If “Dear Dickhead” were mainly about the relationship between Oscar and Zoé, the harm he’s done, and the absolution she might or might not be prepared to offer, it might sag into a pedantic tale of conflict resolution, an adults-only after-school special masquerading as a novel. Despentes, however, is more interested in the quieter, behind-the-scenes work of personal growth, which doesn’t always happen in a straight line. This might sound like a cliché, and “Dear Dickhead” is, in many ways, a sentimental book, forbearing toward its characters and essentially optimistic about the human capacity to change for the better. In clumsier hands, it could have devolved into an apology for men behaving badly, but Despentes cannily decides to give Oscar a foil in the form of Rebecca Latté, a fifty-year-old actress who serves as his antagonist, his confessor, and eventually his friend.

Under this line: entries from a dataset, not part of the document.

(* ===== verification/Deadline.v ===== *)
(** * The deadline I/O scheduler (block/deadline-iosched.c)

    Requests sit on a sorted tree and on a first-in first-out list per
    direction.  The scheduler serves batches in sector order, starts a batch
    at the oldest request when that has expired, and lets reads overtake
    writes a bounded number of times.  The file implements the scheduler
    interface of [Elevator] with it.

    A tree is modelled by its in-order sequence, which is all that the walks
    of [elv_rb_add] and [elv_rb_find] and [rb_next] depend on; [RbRequests]
    proves that the red-black trees in memory implement it.  [None] is a BUG. *)
From stdpp Require Import sorting.
From S2P Require Import Prelude Vsprintf SgIo Elevator.

(** ** Data *)

(** The [READ] and [WRITE] entries of a two-element array. *)
Record two (A : Type) := mk_two { rd : A; wr : A }.
Arguments mk_two {A} _ _.
Arguments rd {A} _.
Arguments wr {A} _.

Definition sel {A} (d : bool) (t : two A) : A := if d then wr t else rd t.
Definition upd {A} (d : bool) (v : A) (t : two A) : two A :=
  if d then mk_two (rd t) v else mk_two v (wr t).

Record deadline_data := mk_dd {
  sort_list : two (list nat);   (** the rb trees, as their in-order sequences *)
  fifo_list : two (list nat);
  next_rq : two (option nat);
  batching : Z;
  last_sector : Z;
  starved : Z;
  fifo_expire : two Z;
  fifo_batch : Z;
  writes_starved : Z;
  front_merges : Z;
  jiffies : Z;   (** the kernel's clock, which the scheduler reads *)
}.

Definition set_sort_list (v : two (list nat)) (x : deadline_data) : deadline_data :=
  mk_dd v (fifo_list x) (next_rq x) (batching x) (last_sector x) (starved x) (fifo_expire x)
    (fifo_batch x) (writes_starved x) (front_merges x) (jiffies x).
Definition set_fifo_list (v : two (list nat)) (x : deadline_data) : deadline_data :=
  mk_dd (sort_list x) v (next_rq x) (batching x) (last_sector x) (starved x) (fifo_expire x)
    (fifo_batch x) (writes_starved x) (front_merges x) (jiffies x).
Definition set_next_rq (v : two (option nat)) (x : deadline_data) : deadline_data :=
  mk_dd (sort_list x) (fifo_list x) v (batching x) (last_sector x) (starved x) (fifo_expire x)
    (fifo_batch x) (writes_starved x) (front_merges x) (jiffies x).
Definition set_batching (v : Z) (x : deadline_data) : deadline_data :=
  mk_dd (sort_list x) (fifo_list x) (next_rq x) v (last_sector x) (starved x) (fifo_expire x)
    (fifo_batch x) (writes_starved x) (front_merges x) (jiffies x).
Definition set_last_sector (v : Z) (x : deadline_data) : deadline_data :=
  mk_dd (sort_list x) (fifo_list x) (next_rq x) (batching x) v (starved x) (fifo_expire x)
    (fifo_batch x) (writes_starved x) (front_merges x) (jiffies x).
Definition set_starved (v : Z) (x : deadline_data) : deadline_data :=
  mk_dd (sort_list x) (fifo_list x) (next_rq x) (batching x) (last_sector x) v (fifo_expire x)
    (fifo_batch x) (writes_starved x) (front_merges x) (jiffies x).
Definition set_fifo_expire (v : two Z) (x : deadline_data) : deadline_data :=
  mk_dd (sort_list x) (fifo_list x) (next_rq x) (batching x) (last_sector x) (starved x) v
    (fifo_batch x) (writes_starved x) (front_merges x) (jiffies x).
Definition set_fifo_batch (v : Z) (x : deadline_data) : deadline_data :=
  mk_dd (sort_list x) (fifo_list x) (next_rq x) (batching x) (last_sector x) (starved x)
    (fifo_expire x) v (writes_starved x) (front_merges x) (jiffies x).
Definition set_writes_starved (v : Z) (x : deadline_data) : deadline_data :=
  mk_dd (sort_list x) (fifo_list x) (next_rq x) (batching x) (last_sector x) (starved x)
    (fifo_expire x) (fifo_batch x) v (front_merges x) (jiffies x).
Definition set_front_merges (v : Z) (x : deadline_data) : deadline_data :=
  mk_dd (sort_list x) (fifo_list x) (next_rq x) (batching x) (last_sector x) (starved x)
    (fifo_expire x) (fifo_batch x) (writes_starved x) v (jiffies x).
Definition set_jiffies (v : Z) (x : deadline_data) : deadline_data :=
  mk_dd (sort_list x) (fifo_list x) (next_rq x) (batching x) (last_sector x) (starved x)
    (fifo_expire x) (fifo_batch x) (writes_starved x) (front_merges x) v.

The friendship has an improbable beginning. Depressed and resentful in the wake of his cancellation, Oscar catches a glimpse of Rebecca, once a major movie star, at a Paris café. This being the second decade of the twenty-first century, he decides to post about it on Instagram:

Bumped into Rebecca Latté in Paris. . . . A tragic metaphor for an era swiftly going straight to hell—this sublime woman who initiated so many teenage boys into the fascinations of feminine seduction at its peak, now a wrinkled toad. Not just old. But fat, scruffy, with repulsive skin with that foul-mouthed, female persona. A complete turn-off. Someone told me she’s become an inspiration for young feminists. The fleabag sorority strikes again.

Rebecca fires back at him via e-mail (“Dear dickhead, I read your post on Insta. You’re like a pigeon shitting on my shoulder as you flap past”), and Oscar apologizes, shamefaced. Rebecca, he reveals, was friends with his sister at school, and he has hoped for years that they would have a chance to reconnect. “I don’t give a shit about you,” Rebecca replies. The next thing you know, they’re pen pals.

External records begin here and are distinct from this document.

(** ** Taking requests off the queue *)

Definition blk_dequeue_request {D} (i : nat) (q : rqueue D) : option (rqueue D) :=
  if negb (bool_decide (i ∈ queue_head q)) then None
  else if on_hash q i then None
  else
    let q := set_queue_head (without i (queue_head q)) q in
    Some (if blk_account_rq (rq_of q i) then upd_ord (add_in_flight 1 (rq_of q i)) q else q).

Definition blk_start_request {D} (i : nat) (q : rqueue D) : option (rqueue D) :=
  blk_dequeue_request i q.

Section driver.
Context {D : Type} `{Sched D}.

(** [which] is whether it is the flush before the barrier; its disk is the one
    the barrier proxy has at that moment. *)
Definition queue_flush (which : bool) (q : rqueue D) : option (rqueue D) :=
  let o := q_ord q in
  let i := if which then pre_flush_rq o else post_flush_rq o in
  let rq := mk_erq (er_pos blk_rq_init) 0 false false false false false false false true
              false false false false (er_disk (rq_of q (bar_rq o))) false false 0 in
  elv_insert 0 i ELEVATOR_INSERT_FRONT (upd_rq i (λ _, sd_prepare_flush rq) q).

(** [bit] of [q->ordered] *)
Definition ordered_has (q : rqueue D) (bit : Z) : bool :=
  negb (Z.land (o_ordered (q_ord q)) bit =? 0).

(** The mode of the sequence: an empty barrier has no request of its own. *)
Definition ordered_mode (sectors next : Z) : Z :=
  if sectors =? 0 then
    let m := Z.land next (Z.lnot (Z.lor QUEUE_ORDERED_DO_BAR QUEUE_ORDERED_DO_POSTFLUSH)) in
    if negb (Z.land m QUEUE_ORDERED_BY_TAG =? 0) &&
       (Z.land m QUEUE_ORDERED_DO_PREFLUSH =? 0)
    then Z.lor (Z.land m (Z.lnot QUEUE_ORDERED_BY_TAG)) QUEUE_ORDERED_BY_DRAIN
    else m
  else next.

Despite the evident delight Despentes takes in composing Zoé’s incendiary blog posts, her view of the Internet, at least in this novel, is almost entirely negative. As Oscar’s post about Rebecca shows, social media is a place where people say cruel and crazy things mostly without repercussion. Even Zoé, who at first thrills at the praise she gets after exposing Oscar, soon finds herself attacked by men’s-rights activists, incels, and, toward the end of the book, erstwhile supporters as soon as she violates their assumptions about how she ought to behave. Throughout “Dear Dickhead,” the Internet appears as “a grotesque travesty of joy, friendship, and solidarity,” where people act out of a noxious composite of robotic groupthink (“They’ve been told to troll, so they troll,” Zoe observes of her haters) and emotional dysregulation. “This is real suffering,” Zoé says at one point, “this exhibition of the emptiness, the nothingness of these anonymous little foot soldiers.” Zoé is hardly exempt from the online pressure to become a caricature of herself, no matter how far the picture is from what’s really going on. “When you read the stuff she posts online,” Rebecca observes, “she’s a goddess of war and destruction. And when you see her IRL she’s this exhausted kid who’s about to fall apart.”